Be white

>be white
>order spicy dish in chinese restaurant
>served dish with no spice at all
>wasted money on shitty bland dish
I SWEAR TO GOD

You can't handre leal chinese food,baigui.

why would you not point this out to your waiter before finishing the meal so they could fix it are you mute and order with finger gestures?

>visit Chinatown nyc
>visit restaurant with Chinese friend
>get menu
>oh I love all this shit I thought it would be weirder
>he says that's the white people menu
>shows me the Asian people menu
>filled with chicken legs and shrimp in everything and shit I would never eat

This is true. Whitey needs to calm down and go back to Panera.

>be Chinese
>Go to Chinese resteraunt
>It's Guangdong food, with everything westernized
>The only Chinese dishes are half composed of rice, and still bastardized.
Why do filthy southerners like rice so much?

>Be white.
>Go to Thai hole in the wall.
>Order dish "The way your cook would eat it."
>Half the plate is Thai peppers.
>Can hear the cook laughing but finish the meal.

>chicken legs and shrimp
>exotic
KEK

>be white
>be actually more tolerable of foreign spices than any other ethnic group
>people ignore this because of black memes who think hot sauce is a spice.

Does the cook actually eat it that way, or is he just being a fucking cocksucker?

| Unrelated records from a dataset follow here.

Lemma run_lookup reqs db p d r :
  clock_ok reqs = true → wf_db db → ideas db !! p = Some d → stored d r →
  ∃ k, IdeaResponse.upvotes r ≤ k ∧
       ideas (run reqs db) !! p = Some (<["upvotes" := VInt k]> d).
Proof.
  revert db d r. induction reqs as [|rq reqs IH]; intros db d r Hc Hwf Hp Hst.
  - exists (IdeaResponse.upvotes r). by rewrite (insert_upvotes_id d r).
  - apply clock_ok_cons in Hc as [Hrq Hc].
    destruct (handle_lookup rq db p d r Hwf Hp Hst) as (k & Hk & Hp').
    destruct (IH (handle rq db) _ (with_upvotes r k) Hc
                 (wf_db_handle rq db Hwf Hrq) Hp' (stored_upvotes d r k Hst))
      as (k' & Hk' & Hp'').
    exists k'. split; [simpl in Hk'; lia|].
    simpl. by rewrite Hp'', insert_insert_eq.
Qed.

(** ** The model on concrete sessions *)

Example isoformat_whole_second : isoformat noon = "2025-03-14T12:00:00+00:00".
Proof. reflexivity. Qed.

Example isoformat_microseconds :
  isoformat later = "2025-03-14T12:00:00.250000+00:00".
Proof. reflexivity. Qed.

Example sample_db_ideas : ideas sample_db = [tree_house_doc; garden_doc].
Proof. vm_compute. reflexivity. Qed.

Example get_ideas_sample :
  fst (get_ideas sample_db)
  = Ok [IdeaResponse.mk tree_house_id "Build a tree house" 1 noon;
        IdeaResponse.mk garden_id "Plant a garden" 0 later].
Proof. vm_compute. reflexivity. Qed.

Example get_ideas_ranking :
  fst (get_ideas (run ranking_trace empty_db))
  = Ok [IdeaResponse.mk "id-c" "C" 2 later;
        IdeaResponse.mk "id-b" "B" 2 noon;
        IdeaResponse.mk "id-a" "A" 0 noon].
Proof. vm_compute. reflexivity. Qed.

Example upvote_three_times :
  fst (upvote_idea garden_id
         (run [UpvoteIdea garden_id; UpvoteIdea garden_id] sample_db))
  = Ok (IdeaResponse.mk garden_id "Plant a garden" 3 later).
Proof. vm_compute. reflexivity. Qed.

Example create_too_long :
  fst (create_idea (zfill 281 0) garden_id later sample_db) = HTTPError 422.
Proof. vm_compute. reflexivity. Qed.

(** ** Upvoting a stored idea *)

Lemma to_response_inv d r : wf_doc d → to_response d = Some r → stored d r ∧ wf_idea r.
Proof.
  intros (r' & Hst & Hr) Hd. rewrite (to_response_wf d r' Hst Hr) in Hd.
  by simplify_eq.
Qed.

Lemma wf_db_lookup db i d : wf_db db → ideas db !! i = Some d → wf_doc d.
Proof. unfold wf_db. rewrite Forall_lookup. eauto. Qed.

Lemma first_of_id_NoDup x db i d :
  NoDup (doc_ids db) → ideas db !! i = Some d → has_id x d →
  first_of_id x i db.
Proof.
  intros Hnd Hi Hd [j Hj]%list_elem_of_lookup.
  apply lookup_take_Some in Hj as [Hj Hlt].
  assert (j = i); [|lia].
  apply (NoDup_lookup (doc_ids db) j i (Some (VStr x))); [done..|].
  unfold doc_ids. rewrite list_lookup_fmap, Hi. simpl. by rewrite Hd.
Qed.
Lemma get_region_for_ticker_country_none_witness :
  Scenario.failed_countries !! "7203.T"%string = Some None /\
  get_region_for_ticker (Some Scenario.failed_countries) "7203.T" = "その他" /\
  suffix_region "7203.T" = "日本" /\
  get_region_for_ticker (Some Scenario.failed_countries) "AAPL" = "米国" /\
  get_region_for_ticker None "7203.T" = "日本".
Proof.
  pose proof (get_region_for_ticker_country_none
                (Some Scenario.failed_countries) "7203.T") as H.
  pose proof (get_region_for_ticker_country_none
                (Some Scenario.failed_countries) "AAPL") as G.
  pose proof (get_region_for_ticker_country_none None "7203.T") as N.
  cbv zeta in H, G, N.
  destruct H as (Hnone & _).
  destruct G as (_ & _ & _ & _ & Gabsent).
  destruct N as (_ & _ & Nnone & _).
  assert (E : Scenario.failed_countries !! "7203.T"%string = Some None)
    by (vm_compute; reflexivity).
  split; [exact E|].
  split; [exact (proj1 (proj2 (Hnone _ eq_refl E)))|].
  split; [reflexivity|].
  split.
  - rewrite (Gabsent _ eq_refl); [reflexivity | vm_compute; reflexivity].
  - rewrite (Nnone eq_refl). reflexivity.
Defined.

End Regions.

(** ** The portfolio aggregator *)

Section PortfolioSummary.

Local Open Scope Q_scope.

Lemma idxmax_from_lt (s : list Q) (i ibest : nat) (best : Q) :
  (ibest < i)%nat -> (Pd.idxmax_from i ibest best s < i + length s)%nat.
Proof.
  revert i ibest best.
  induction s as [|x s IH]; intros i ibest best H; cbn [Pd.idxmax_from length].
  - lia.
  - destruct (Py.gt x best).
    + specialize (IH (S i) i x). lia.
    + specialize (IH (S i) ibest best). lia.
Qed.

what are you missing? the shitty bones in meat? or wait the fucking tripes probably. Some fish heads too?

You can't handle watered down vinegar with some red pepper flavoring son

>be white
>go to Vietnamese restaurant
>ask for Pho but not too spicy
>get a bowl of water with ice in it
>run out crying

No. I've been to thailand and vietnam, and the silly gooks constantly nibble on peppers while eating the main dish. The eat like 4-6 bird's eye chillies per dish.

More like
>Be mexican
>People Assume I'm White
>Go to local Gook restaurant
>Ask for shit spicy and not just white people spicy.
>Get food.
>Tabasco is hotter than this bullshit.
>never go back.

Shit's hilarious. My wife is a flip, I'm a spic, I know what I like.

>Visit my favorite indian place for a couple years
>Always order curry. Staff knows me and knows I like it spicy.
>Get haircut and shave beard/moustache
>Next time I go eat there they dont recognize me and give me bland "white people" curry.

Id have sent it back normally, but I guess it was my fault for not looking the same as always.

>be white
>go to any country at any point in time
>there's a table for me and a waiter with a bottle of wine
Feels goodman

>shrimp
>exotic
Perhaps you jist should stick to chickentendies then

>amerimutts
>not recognizing bastardized dish because everything he eats is bastardized foods of other cultures
Truly spoken like a well-raised mutt

>be white
>goes to chink restaurant
>asks for spicy
>get asian level spicy
>too much, can't handle
>sue the restaurant for serving him too spicy food
>get monehz, restaurant closed
>profit???

>non-Americans
>eating the shitty garbage parts of animals in the year 2017
Literally double-digit IQ.

>having a secret menu for confirmed real niggas
This is awesome I want to open a restaurant like that.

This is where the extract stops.